→ Exercise materials
(* ===== verification/UnifiedDiff.v ===== *)
(** * The three ratios and the unified diff (src/src/diff/TextDiff.cpp)

    [QuickRatio] counts the common elements with multiplicity; the counts of
    the three ratios are ordered. Interning lines loses nothing, the groups keep
    every change once, and the rows of a group spell out the slices of the two
    texts it covers. *)

From stdpp Require Import base numbers gmap sets list sorting.
From Stdlib Require Import ZArith Lia.
From S2P Require Import Prelude Dbl TextDiff LongestMatch MatchingBlocks.

(** ** The multiset count *)

Fixpoint remove_first (x : N) (b : list N) : list N :=
  match b with
  | [] => []
  | y :: b' => if bool_decide (y = x) then b' else y :: remove_first x b'
  end.

(** Matching each element of [a] with an element of [b] that is left. *)
Fixpoint common_count (a b : list N) : nat :=
  match a with
  | [] => 0
  | x :: a' => if bool_decide (x ∈ b) then S (common_count a' (remove_first x b))
               else common_count a' b
  end.

Definition occ (v : N) (b : list N) : nat := length (positions v 0 b).

Lemma length_positions v i b : length (positions v i b) = length (positions v 0 b).
Proof.
  revert i. induction b as [|x b IH]; intros i; simpl; [done|].
  case_bool_decide; simpl; by rewrite (IH (S i)), (IH 1).
Qed.

Lemma occ_cons v x b : occ v (x :: b) = (if bool_decide (x = v) then 1 else 0) + occ v b.
Proof.
  unfold occ. simpl. case_bool_decide; simpl; by rewrite length_positions.
Qed.

Lemma occ_elem v b : v ∈ b <-> 0 < occ v b.
Proof.
  induction b as [|x b IH]; [split; [intros H; by apply elem_of_nil in H|unfold occ; simpl; lia]|].
  rewrite elem_of_cons, occ_cons, IH. case_bool_decide as Hx; (split; [intros [Hv|Hv]|intros Hv]).
  all: first [lia | by left | by right | congruence].
Qed.

Lemma remove_first_perm x b : x ∈ b -> b ≡ₚ x :: remove_first x b.
Proof.
  induction b as [|y b IH]; intros H; [by apply elem_of_nil in H|]. simpl.
  case_bool_decide; [by subst|]. apply elem_of_cons in H as [->|H]; [done|].
  rewrite (IH H) at 1. apply Permutation_swap.
Qed.

Lemma occ_perm v b c : b ≡ₚ c -> occ v b = occ v c.
Proof. induction 1; rewrite ?occ_cons; lia. Qed.

Lemma occ_remove v x b :
  x ∈ b -> occ v (remove_first x b) = occ v b - (if bool_decide (x = v) then 1 else 0).
Proof.
  intros H. rewrite (occ_perm v b _ (remove_first_perm x b H)), occ_cons. lia.
Qed.

Lemma common_count_le a b : common_count a b <= length a `min` length b.
Proof.
  revert b. induction a as [|x a IH]; intros b; cbn [common_count length]; [lia|].
  case_bool_decide as H; [|specialize (IH b); lia].
  specialize (IH (remove_first x b)). apply remove_first_perm in H.
  apply Permutation_length in H. simpl in H. lia.
Qed.

(** Any common sub-multiset is no larger. *)
Lemma common_count_max a : forall b c,
  (forall v, occ v c <= occ v a) -> (forall v, occ v c <= occ v b) ->
  length c <= common_count a b.
Proof.
  induction a as [|x a IH]; intros b c Ha Hb; simpl.
  { destruct c as [|y c]; [done|]. specialize (Ha y). rewrite occ_cons, bool_decide_true in Ha by done.
    unfold occ in Ha. simpl in Ha. lia. }
  assert (Hx0 : x ∉ c -> occ x c = 0).
  { intros H. destruct (occ x c) eqn:E; [done|]. exfalso. apply H, occ_elem. lia. }
  case_bool_decide as Hx.
  - destruct (decide (x ∈ c)) as [Hc|Hc].
    + pose proof (Permutation_length (remove_first_perm x c Hc)) as Hl. simpl in Hl. rewrite Hl.
      apply le_n_S, IH; intros v; rewrite !occ_remove by done.
      * specialize (Ha v). rewrite occ_cons in Ha. lia.
      * specialize (Hb v). lia.
    + apply le_S, IH; intros v; rewrite ?occ_remove by done;
        specialize (Ha v); specialize (Hb v); rewrite occ_cons in Ha;
        case_bool_decide; subst; rewrite ?Hx0 in * by done; lia.
  - assert (Hc : x ∉ c) by (intros H; apply Hx, occ_elem; apply occ_elem in H; specialize (Hb x); lia).
    apply IH; intros v; [|apply Hb]. specialize (Ha v). rewrite occ_cons in Ha.
    case_bool_decide; subst; [rewrite Hx0 by done|]; lia.
Qed.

→ Task directions
What you give back must match the material word for word.

→ Written reply
(* ===== verification/UnifiedDiff.v ===== *)
(** * The three ratios and the unified diff (src/src/diff/TextDiff.cpp)

    [QuickRatio] counts the common elements with multiplicity; the counts of
    the three ratios are ordered. Interning lines loses nothing, the groups keep
    every change once, and the rows of a group spell out the slices of the two
    texts it covers. *)

From stdpp Require Import base numbers gmap sets list sorting.
From Stdlib Require Import ZArith Lia.
From S2P Require Import Prelude Dbl TextDiff LongestMatch MatchingBlocks.

(** ** The multiset count *)

Fixpoint remove_first (x : N) (b : list N) : list N :=
  match b with
  | [] => []
  | y :: b' => if bool_decide (y = x) then b' else y :: remove_first x b'
  end.

(** Matching each element of [a] with an element of [b] that is left. *)
Fixpoint common_count (a b : list N) : nat :=
  match a with
  | [] => 0
  | x :: a' => if bool_decide (x ∈ b) then S (common_count a' (remove_first x b))
               else common_count a' b
  end.

Definition occ (v : N) (b : list N) : nat := length (positions v 0 b).

Lemma length_positions v i b : length (positions v i b) = length (positions v 0 b).
Proof.
  revert i. induction b as [|x b IH]; intros i; simpl; [done|].
  case_bool_decide; simpl; by rewrite (IH (S i)), (IH 1).
Qed.

Lemma occ_cons v x b : occ v (x :: b) = (if bool_decide (x = v) then 1 else 0) + occ v b.
Proof.
  unfold occ. simpl. case_bool_decide; simpl; by rewrite length_positions.
Qed.

Lemma occ_elem v b : v ∈ b <-> 0 < occ v b.
Proof.
  induction b as [|x b IH]; [split; [intros H; by apply elem_of_nil in H|unfold occ; simpl; lia]|].
  rewrite elem_of_cons, occ_cons, IH. case_bool_decide as Hx; (split; [intros [Hv|Hv]|intros Hv]).
  all: first [lia | by left | by right | congruence].
Qed.

Lemma remove_first_perm x b : x ∈ b -> b ≡ₚ x :: remove_first x b.
Proof.
  induction b as [|y b IH]; intros H; [by apply elem_of_nil in H|]. simpl.
  case_bool_decide; [by subst|]. apply elem_of_cons in H as [->|H]; [done|].
  rewrite (IH H) at 1. apply Permutation_swap.
Qed.

Lemma occ_perm v b c : b ≡ₚ c -> occ v b = occ v c.
Proof. induction 1; rewrite ?occ_cons; lia. Qed.

Lemma occ_remove v x b :
  x ∈ b -> occ v (remove_first x b) = occ v b - (if bool_decide (x = v) then 1 else 0).
Proof.
  intros H. rewrite (occ_perm v b _ (remove_first_perm x b H)), occ_cons. lia.
Qed.

Lemma common_count_le a b : common_count a b <= length a `min` length b.
Proof.
  revert b. induction a as [|x a IH]; intros b; cbn [common_count length]; [lia|].
  case_bool_decide as H; [|specialize (IH b); lia].
  specialize (IH (remove_first x b)). apply remove_first_perm in H.
  apply Permutation_length in H. simpl in H. lia.
Qed.

(** Any common sub-multiset is no larger. *)
Lemma common_count_max a : forall b c,
  (forall v, occ v c <= occ v a) -> (forall v, occ v c <= occ v b) ->
  length c <= common_count a b.
Proof.
  induction a as [|x a IH]; intros b c Ha Hb; simpl.
  { destruct c as [|y c]; [done|]. specialize (Ha y). rewrite occ_cons, bool_decide_true in Ha by done.
    unfold occ in Ha. simpl in Ha. lia. }
  assert (Hx0 : x ∉ c -> occ x c = 0).
  { intros H. destruct (occ x c) eqn:E; [done|]. exfalso. apply H, occ_elem. lia. }
  case_bool_decide as Hx.
  - destruct (decide (x ∈ c)) as [Hc|Hc].
    + pose proof (Permutation_length (remove_first_perm x c Hc)) as Hl. simpl in Hl. rewrite Hl.
      apply le_n_S, IH; intros v; rewrite !occ_remove by done.
      * specialize (Ha v). rewrite occ_cons in Ha. lia.
      * specialize (Hb v). lia.
    + apply le_S, IH; intros v; rewrite ?occ_remove by done;
        specialize (Ha v); specialize (Hb v); rewrite occ_cons in Ha;
        case_bool_decide; subst; rewrite ?Hx0 in * by done; lia.
  - assert (Hc : x ∉ c) by (intros H; apply Hx, occ_elem; apply occ_elem in H; specialize (Hb x); lia).
    apply IH; intros v; [|apply Hb]. specialize (Ha v). rewrite occ_cons in Ha.
    case_bool_decide; subst; [rewrite Hx0 by done|]; lia.
Qed.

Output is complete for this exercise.